_PROBLEM TO SOLVE_:
Below are some records. Print exactly the lines between the one holding "let r := foldl" and the one holding "becomes the previous", inclusive, and nothing else.

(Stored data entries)
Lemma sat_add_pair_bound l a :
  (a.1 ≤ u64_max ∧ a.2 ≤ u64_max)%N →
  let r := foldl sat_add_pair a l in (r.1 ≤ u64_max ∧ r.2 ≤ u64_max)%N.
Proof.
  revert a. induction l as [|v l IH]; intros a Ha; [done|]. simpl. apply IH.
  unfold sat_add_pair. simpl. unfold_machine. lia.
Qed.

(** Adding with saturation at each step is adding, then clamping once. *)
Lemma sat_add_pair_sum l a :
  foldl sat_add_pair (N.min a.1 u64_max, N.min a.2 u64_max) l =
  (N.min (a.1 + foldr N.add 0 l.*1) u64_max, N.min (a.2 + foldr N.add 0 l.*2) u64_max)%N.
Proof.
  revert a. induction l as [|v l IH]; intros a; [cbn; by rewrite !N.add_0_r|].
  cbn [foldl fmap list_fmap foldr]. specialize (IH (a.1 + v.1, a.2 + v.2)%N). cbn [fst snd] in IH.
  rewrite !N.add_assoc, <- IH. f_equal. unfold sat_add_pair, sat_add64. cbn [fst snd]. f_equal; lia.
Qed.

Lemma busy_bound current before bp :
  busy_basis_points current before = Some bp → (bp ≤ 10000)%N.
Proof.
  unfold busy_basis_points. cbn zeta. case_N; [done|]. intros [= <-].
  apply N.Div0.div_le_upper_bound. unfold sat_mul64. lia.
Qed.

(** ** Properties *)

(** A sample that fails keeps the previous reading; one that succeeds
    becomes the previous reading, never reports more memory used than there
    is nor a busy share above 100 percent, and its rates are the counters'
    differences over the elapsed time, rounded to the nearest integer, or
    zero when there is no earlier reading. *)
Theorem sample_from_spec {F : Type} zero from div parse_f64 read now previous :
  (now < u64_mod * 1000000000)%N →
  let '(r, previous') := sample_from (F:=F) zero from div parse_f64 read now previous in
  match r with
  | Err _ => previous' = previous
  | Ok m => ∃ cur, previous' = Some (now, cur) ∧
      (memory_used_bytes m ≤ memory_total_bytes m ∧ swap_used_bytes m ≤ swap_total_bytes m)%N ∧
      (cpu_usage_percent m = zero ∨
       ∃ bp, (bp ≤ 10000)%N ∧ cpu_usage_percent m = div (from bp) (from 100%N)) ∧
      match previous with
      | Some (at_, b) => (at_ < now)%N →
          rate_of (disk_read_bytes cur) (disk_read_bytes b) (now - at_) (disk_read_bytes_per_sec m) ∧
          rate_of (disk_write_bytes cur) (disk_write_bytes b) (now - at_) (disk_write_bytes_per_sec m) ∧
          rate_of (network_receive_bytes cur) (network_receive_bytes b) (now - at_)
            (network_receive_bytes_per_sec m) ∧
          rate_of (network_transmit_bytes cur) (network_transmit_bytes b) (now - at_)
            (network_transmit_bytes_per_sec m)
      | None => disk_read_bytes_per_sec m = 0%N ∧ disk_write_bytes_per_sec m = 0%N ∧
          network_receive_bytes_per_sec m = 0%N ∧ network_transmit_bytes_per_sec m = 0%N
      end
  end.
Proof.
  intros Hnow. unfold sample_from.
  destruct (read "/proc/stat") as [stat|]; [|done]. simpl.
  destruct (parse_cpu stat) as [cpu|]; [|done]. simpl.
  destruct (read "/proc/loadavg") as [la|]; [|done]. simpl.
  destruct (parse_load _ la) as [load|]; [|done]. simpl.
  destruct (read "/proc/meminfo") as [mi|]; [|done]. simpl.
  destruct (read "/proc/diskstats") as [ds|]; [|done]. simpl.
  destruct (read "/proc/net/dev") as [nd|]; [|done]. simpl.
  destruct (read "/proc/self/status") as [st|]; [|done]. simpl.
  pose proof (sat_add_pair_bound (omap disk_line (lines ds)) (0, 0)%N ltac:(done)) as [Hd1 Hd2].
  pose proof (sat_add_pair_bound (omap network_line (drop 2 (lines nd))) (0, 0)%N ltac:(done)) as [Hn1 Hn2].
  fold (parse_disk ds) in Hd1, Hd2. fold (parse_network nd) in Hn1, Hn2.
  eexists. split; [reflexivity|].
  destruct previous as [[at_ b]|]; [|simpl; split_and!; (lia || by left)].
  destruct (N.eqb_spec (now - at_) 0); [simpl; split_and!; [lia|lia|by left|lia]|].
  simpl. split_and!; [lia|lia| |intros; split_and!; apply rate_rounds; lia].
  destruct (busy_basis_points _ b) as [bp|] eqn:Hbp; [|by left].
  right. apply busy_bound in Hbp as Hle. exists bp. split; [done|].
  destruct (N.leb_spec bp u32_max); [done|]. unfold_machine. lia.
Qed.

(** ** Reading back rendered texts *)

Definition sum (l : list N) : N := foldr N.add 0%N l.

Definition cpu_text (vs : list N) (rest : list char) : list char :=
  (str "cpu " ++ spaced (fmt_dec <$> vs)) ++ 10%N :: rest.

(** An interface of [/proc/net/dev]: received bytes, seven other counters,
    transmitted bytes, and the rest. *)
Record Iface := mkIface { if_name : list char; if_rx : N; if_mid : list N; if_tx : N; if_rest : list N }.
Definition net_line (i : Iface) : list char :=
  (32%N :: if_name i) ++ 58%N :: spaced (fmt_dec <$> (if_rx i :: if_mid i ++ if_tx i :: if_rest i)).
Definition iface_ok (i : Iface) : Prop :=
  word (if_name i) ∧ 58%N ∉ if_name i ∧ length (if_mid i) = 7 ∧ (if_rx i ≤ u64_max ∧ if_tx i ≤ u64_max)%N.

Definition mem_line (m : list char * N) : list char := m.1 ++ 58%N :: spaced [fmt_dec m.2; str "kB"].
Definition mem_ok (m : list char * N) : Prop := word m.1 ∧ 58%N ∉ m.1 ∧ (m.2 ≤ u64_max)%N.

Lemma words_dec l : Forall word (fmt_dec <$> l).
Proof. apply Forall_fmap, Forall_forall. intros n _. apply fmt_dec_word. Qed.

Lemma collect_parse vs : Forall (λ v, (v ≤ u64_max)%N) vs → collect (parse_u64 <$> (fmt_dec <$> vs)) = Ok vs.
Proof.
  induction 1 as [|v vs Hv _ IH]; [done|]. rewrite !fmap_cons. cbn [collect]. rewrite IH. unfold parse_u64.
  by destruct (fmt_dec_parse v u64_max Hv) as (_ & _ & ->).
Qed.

_WRITTEN REPLY_:
  let r := foldl sat_add_pair a l in (r.1 ≤ u64_max ∧ r.2 ≤ u64_max)%N.
Proof.
  revert a. induction l as [|v l IH]; intros a Ha; [done|]. simpl. apply IH.
  unfold sat_add_pair. simpl. unfold_machine. lia.
Qed.

(** Adding with saturation at each step is adding, then clamping once. *)
Lemma sat_add_pair_sum l a :
  foldl sat_add_pair (N.min a.1 u64_max, N.min a.2 u64_max) l =
  (N.min (a.1 + foldr N.add 0 l.*1) u64_max, N.min (a.2 + foldr N.add 0 l.*2) u64_max)%N.
Proof.
  revert a. induction l as [|v l IH]; intros a; [cbn; by rewrite !N.add_0_r|].
  cbn [foldl fmap list_fmap foldr]. specialize (IH (a.1 + v.1, a.2 + v.2)%N). cbn [fst snd] in IH.
  rewrite !N.add_assoc, <- IH. f_equal. unfold sat_add_pair, sat_add64. cbn [fst snd]. f_equal; lia.
Qed.

Lemma busy_bound current before bp :
  busy_basis_points current before = Some bp → (bp ≤ 10000)%N.
Proof.
  unfold busy_basis_points. cbn zeta. case_N; [done|]. intros [= <-].
  apply N.Div0.div_le_upper_bound. unfold sat_mul64. lia.
Qed.

(** ** Properties *)

(** A sample that fails keeps the previous reading; one that succeeds
    becomes the previous reading, never reports more memory used than there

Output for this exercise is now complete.